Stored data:
(** * pararius-alerts: the fetch / extract / reconcile pipeline

    A shallow embedding of [src/storage.py], [src/scraper.py] and
    [src/main.py], and the properties of the specification proved (or
    refuted) on it.

    Conventions of the embedding.
    - A listing is a Python [dict] with string keys: a [gmap string value].
      [value] covers the JSON scalars (null, booleans, numbers, strings);
      nested arrays and objects never occur in a listing.  A number is the
      integer it denotes, or NaN.  The only floats the program creates are
      [float] of a string of digits, which is modelled by the integer the
      digits denote (rounding above 2^53 and infinities are outside the
      model); a NaN can only come from the stored file, where [json.load]
      reads the token [NaN].
    - Listings that are mutated or shared live in a store ([heap]) and are
      passed around by reference ([loc]), as Python objects are.  A listing
      that has just been created and is not shared yet is passed by value and
      is allocated when it reaches the reconciler.
    - Effects are threaded through one state-and-exception monad [M] over
      [world]: the store, the clock, the network, the files, the sinks.
    - The third-party libraries (bs4, re, datetime) are interfaces: type
      classes whose operations the embedding calls and of which it assumes
      nothing but the stated laws. *)

From Stdlib Require Import ZArith Ascii String.
From stdpp Require Import base option list gmap strings pretty.

Local Open Scope string_scope.
Local Open Scope list_scope.
Local Open Scope Z_scope.

(** ** Python values and dictionaries *)

Inductive value :=
  | VNone
  | VBool (b : bool)
  | VNum (n : Z)
  | VNaN
  | VStr (s : string).

#[global] Instance value_eq_dec : EqDecision value.
Proof. solve_decision. Defined.

(** What a value is as a dictionary key: Python hashes and compares [True]
    and [1] (and [False] and [0]) as the same key.  A key is looked up by
    identity before [==], and [json.load] makes of every token [NaN] the one
    object [json.decoder.NaN]: as a key, NaN is found like any other. *)
Definition hash_key (v : value) : value :=
  match v with
  | VBool true => VNum 1
  | VBool false => VNum 0
  | _ => v
  end.

(** Python [==] and [!=] on values.  NaN is equal to nothing, itself
    included. *)
Definition py_eq (v w : value) : bool :=
  match v, w with
  | VNaN, _ | _, VNaN => false
  | _, _ => bool_decide (hash_key v = hash_key w)
  end.
Definition py_ne (v w : value) : bool := negb (py_eq v w).

Abbreviation dict := (gmap string value).

(** [d.get(k)]: the value, [None] when the key is missing. *)
Definition dict_get (d : dict) (k : string) : value := default VNone (d !! k).

(** ** Insertion-ordered dictionaries from ids to listing objects

    [{listing['id']: listing for listing in ...}] builds a Python [dict]:
    a key keeps the position of its first insertion and the value of its
    last.  Keys are stored as [hash_key]s. *)

Definition loc := nat.
Abbreviation odict := (list (value * loc)).

Fixpoint od_get (k : value) (d : odict) : option loc :=
  match d with
  | [] => None
  | (k', l) :: d' => if decide (k' = k) then Some l else od_get k d'
  end.

Fixpoint od_set (k : value) (l : loc) (d : odict) : odict :=
  match d with
  | [] => [(k, l)]
  | (k', l') :: d' =>
      if decide (k' = k) then (k', l) :: d' else (k', l') :: od_set k l d'
  end.

Definition od_mem (k : value) (d : odict) : bool :=
  bool_decide (is_Some (od_get k d)).

Definition od_keys (d : odict) : list value := d.*1.
Definition od_values (d : odict) : list loc := d.*2.

(** ** Exceptions and results *)

Inductive exn :=
  | KeyError (k : string)
  | ValueError
  | UnicodeDecodeError      (* a [ValueError] that is no [JSONDecodeError] *)
  | TypeError
  | OverflowError
  | OSError
  | RequestException.

#[global] Instance exn_eq_dec : EqDecision exn.
Proof. solve_decision. Defined.

Inductive result (A : Type) :=
  | Ok (a : A)
  | Raise (e : exn).
Arguments Ok {A} a.
Arguments Raise {A} e.

(** ** The libraries the program calls *)

(** [datetime]: a naive datetime is the number of microseconds since an
    epoch.  [fromisoformat] answers [None] where Python raises [ValueError],
    and tells a timezone-aware result from a naive one. *)
Inductive parsed :=
  | Naive (t : Z)
  | Aware.

Class DateTime := {
  isoformat : Z → string;
  fromisoformat : string → option parsed;
}.

(** [bs4] and [re]: the parsed markup, CSS selection in document order, and
    the three regular expressions of the extractor with the conversion of
    their group to a number. *)
Class Markup := {
  node : Type;
  select : string → node → list node;
  text : node → string;
  attr : node → string → option string;
  classes : node → option (list string);
  strip : string → string;
  (** group 1 of [re.search(r'€\s*([\d,.]+)', s)] *)
  re_price : string → option string;
  (** group 1 of [re.search(r'(\d+)\s*m²', s)] *)
  re_size : string → option string;
  (** group 1 of [re.search(r'(\d+)\s*rooms?', s)] *)
  re_rooms : string → option string;
  (** [float(s)] and [int(s)]: [None] where Python raises [ValueError] *)
  to_number : string → option Z;
  (** [s.replace(',', '').replace('.', '')] *)
  drop_separators : string → string;
}.

(** What the extractor relies on, of the regular expressions: the text
    used when there is no price element has no price in it, and [int] reads
    the digits that [\d+] matched (the interpreter's limit on the number of
    digits aside). *)
Class MarkupLaws `{Markup} : Prop := {
  re_price_Unknown : re_price "Unknown" = None;
  re_size_number : ∀ s g, re_size s = Some g → is_Some (to_number g);
  re_rooms_number : ∀ s g, re_rooms s = Some g → is_Some (to_number g);
}.

Definition select_one `{Markup} (sel : string) (n : node) : option node :=
  head (select sel n).

(** ** The world *)

Inductive response `{Markup} :=
  | RespOk (body : node)
  | RespFail.

Inductive event :=
  | EvGet (url : string)
  | EvSleep (seconds : Z).

#[global] Instance event_eq_dec : EqDecision event.
Proof. solve_decision. Defined.

(** A file of listings, [data/listings.json] or
    [data/latest_listings.json], by what reading it does.  The store is a
    list of records: a JSON text of another shape that has a length (a
    string, an object, a list with an element that is no object) is not
    represented. *)
Inductive file :=
  | Missing       (* there is no such file *)
  | Corrupt       (* [open] raises an [IOError], or [json.load] a
                     [JSONDecodeError]: an empty or truncated file, text
                     that is no JSON *)
  | Undecodable   (* bytes that are no text: [json.load] raises a
                     [UnicodeDecodeError] *)
  | Scalar        (* a JSON number, [true], [false] or [null], whose [len]
                     raises a [TypeError] *)
  | Content (listings : list dict).   (* a JSON list of objects *)

(** What becomes of a write, [open(.., 'w')] followed by [json.dump]. *)
Inductive written :=
  | Written       (* the file holds the new content *)
  | Refused       (* [open] raises an [IOError]: the file is as it was *)
  | Cut.          (* an [IOError] after [open] has emptied the file: what
                     is left of it does not decode *)

#[global] Instance written_eq_dec : EqDecision written.
Proof. solve_decision. Defined.

(** The keys of [config.json] the pipeline reads. *)
Record Config := {
  cities : list string;
  price_min : option (option Z);  (* [None]: no key; [Some None]: null *)
  price_max : option Z;           (* [None]: no key or null *)
  min_bedrooms : option Z;
  min_size : option Z;
  max_listings_age_days : option Z;
  request_delay_cfg : option Z;
  max_retries_cfg : option Z;
}.

(** The entries of [stats['errors']]. *)
Inductive error_note :=
  | ConfigurationError
  | ExecutionError (e : exn).

Record Stats := {
  success : bool;
  new_listings_count : nat;
  updated_listings_count : nat;
  total_listings_count : nat;
  notification_sent : bool;
  errors : list error_note;
}.

Section World.
Context `{DateTime, Markup}.

Record world := World {
  heap : list dict;                      (* the listing objects *)
  clock : nat → Z;                       (* readings of [datetime.now()] *)
  reads : nat;                           (* readings taken so far *)
  transport : nat → string → response;   (* outcome of the n-th request *)
  requests : nat;                        (* requests made so far *)
  events : list event;                   (* requests and sleeps, in order *)
  config_file : option Config;           (* [None]: missing, undecodable, {} *)
  data_dir : bool;                       (* can [data] be made a directory *)
  listings_file : file;
  latest_file : file;
  write : nat → written;                 (* what becomes of the n-th write *)
  writes : nat;                          (* writes attempted so far *)
  notifier_ok : bool;                    (* what the notification sink answers *)
  notified : list (list dict * list dict);
  run_stats : list Stats;
}.

Definition set_heap (f : list dict → list dict) (w : world) : world :=
  World (f (heap w)) (clock w) (reads w) (transport w) (requests w) (events w)
        (config_file w) (data_dir w) (listings_file w) (latest_file w) (write w)
        (writes w) (notifier_ok w) (notified w) (run_stats w).

Definition tick (w : world) : world :=
  World (heap w) (clock w) (S (reads w)) (transport w) (requests w) (events w)
        (config_file w) (data_dir w) (listings_file w) (latest_file w) (write w)
        (writes w) (notifier_ok w) (notified w) (run_stats w).

Definition log_event (e : event) (w : world) : world :=
  World (heap w) (clock w) (reads w) (transport w) (requests w)
        (events w ++ [e])
        (config_file w) (data_dir w) (listings_file w) (latest_file w) (write w)
        (writes w) (notifier_ok w) (notified w) (run_stats w).

Definition count_request (w : world) : world :=
  World (heap w) (clock w) (reads w) (transport w) (S (requests w)) (events w)
        (config_file w) (data_dir w) (listings_file w) (latest_file w) (write w)
        (writes w) (notifier_ok w) (notified w) (run_stats w).

Definition count_write (w : world) : world :=
  World (heap w) (clock w) (reads w) (transport w) (requests w) (events w)
        (config_file w) (data_dir w) (listings_file w) (latest_file w) (write w)
        (S (writes w)) (notifier_ok w) (notified w) (run_stats w).

Definition set_listings_file (f : file) (w : world) : world :=
  World (heap w) (clock w) (reads w) (transport w) (requests w) (events w)
        (config_file w) (data_dir w) f (latest_file w) (write w)
        (writes w) (notifier_ok w) (notified w) (run_stats w).

Definition set_latest_file (f : file) (w : world) : world :=
  World (heap w) (clock w) (reads w) (transport w) (requests w) (events w)
        (config_file w) (data_dir w) (listings_file w) f (write w)
        (writes w) (notifier_ok w) (notified w) (run_stats w).

Definition add_notified (n : list dict * list dict) (w : world) : world :=
  World (heap w) (clock w) (reads w) (transport w) (requests w) (events w)
        (config_file w) (data_dir w) (listings_file w) (latest_file w) (write w)
        (writes w) (notifier_ok w) (notified w ++ [n]) (run_stats w).

Definition add_run_stats (s : Stats) (w : world) : world :=
  World (heap w) (clock w) (reads w) (transport w) (requests w) (events w)
        (config_file w) (data_dir w) (listings_file w) (latest_file w) (write w)
        (writes w) (notifier_ok w) (notified w) (run_stats w ++ [s]).

(** Does the [n]-th write work. *)
Definition write_ok (w : world) (n : nat) : bool :=
  bool_decide (write w n = Written).

(** ** The monad: state and exceptions

    A raised exception keeps the state reached: what was mutated before the
    exception stays mutated. *)

Definition M (A : Type) : Type := world → result A * world.

Definition ret {A} (a : A) : M A := fun w => (Ok a, w).
Definition raise {A} (e : exn) : M A := fun w => (Raise e, w).
Definition bind {A B} (m : M A) (f : A → M B) : M B :=
  fun w => match m w with
           | (Ok a, w') => f a w'
           | (Raise e, w') => (Raise e, w')
           end.
Definition try_except {A} (m : M A) (handler : exn → M A) : M A :=
  fun w => match m w with
           | (Ok a, w') => (Ok a, w')
           | (Raise e, w') => handler e w'
           end.
Definition modify (f : world → world) : M unit := fun w => (Ok tt, f w).
Definition gets {A} (f : world → A) : M A := fun w => (Ok (f w), w).

End World.

Notation "'let*' x ':=' m 'in' k" := (bind m (fun x => k))
  (at level 10, x name, m at level 100, k at level 200,
   format "'[v' 'let*'  x  :=  m  'in'  '/' k ']'").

■ What is required: Please copy, exactly and with nothing else, the lines above beginning at the line that has "ExecutionError (e : exn)." and ending with the line that has "heap : list".

■ Answer space:
  | ExecutionError (e : exn).

Record Stats := {
  success : bool;
  new_listings_count : nat;
  updated_listings_count : nat;
  total_listings_count : nat;
  notification_sent : bool;
  errors : list error_note;
}.

Section World.
Context `{DateTime, Markup}.

Record world := World {
  heap : list dict;                      (* the listing objects *)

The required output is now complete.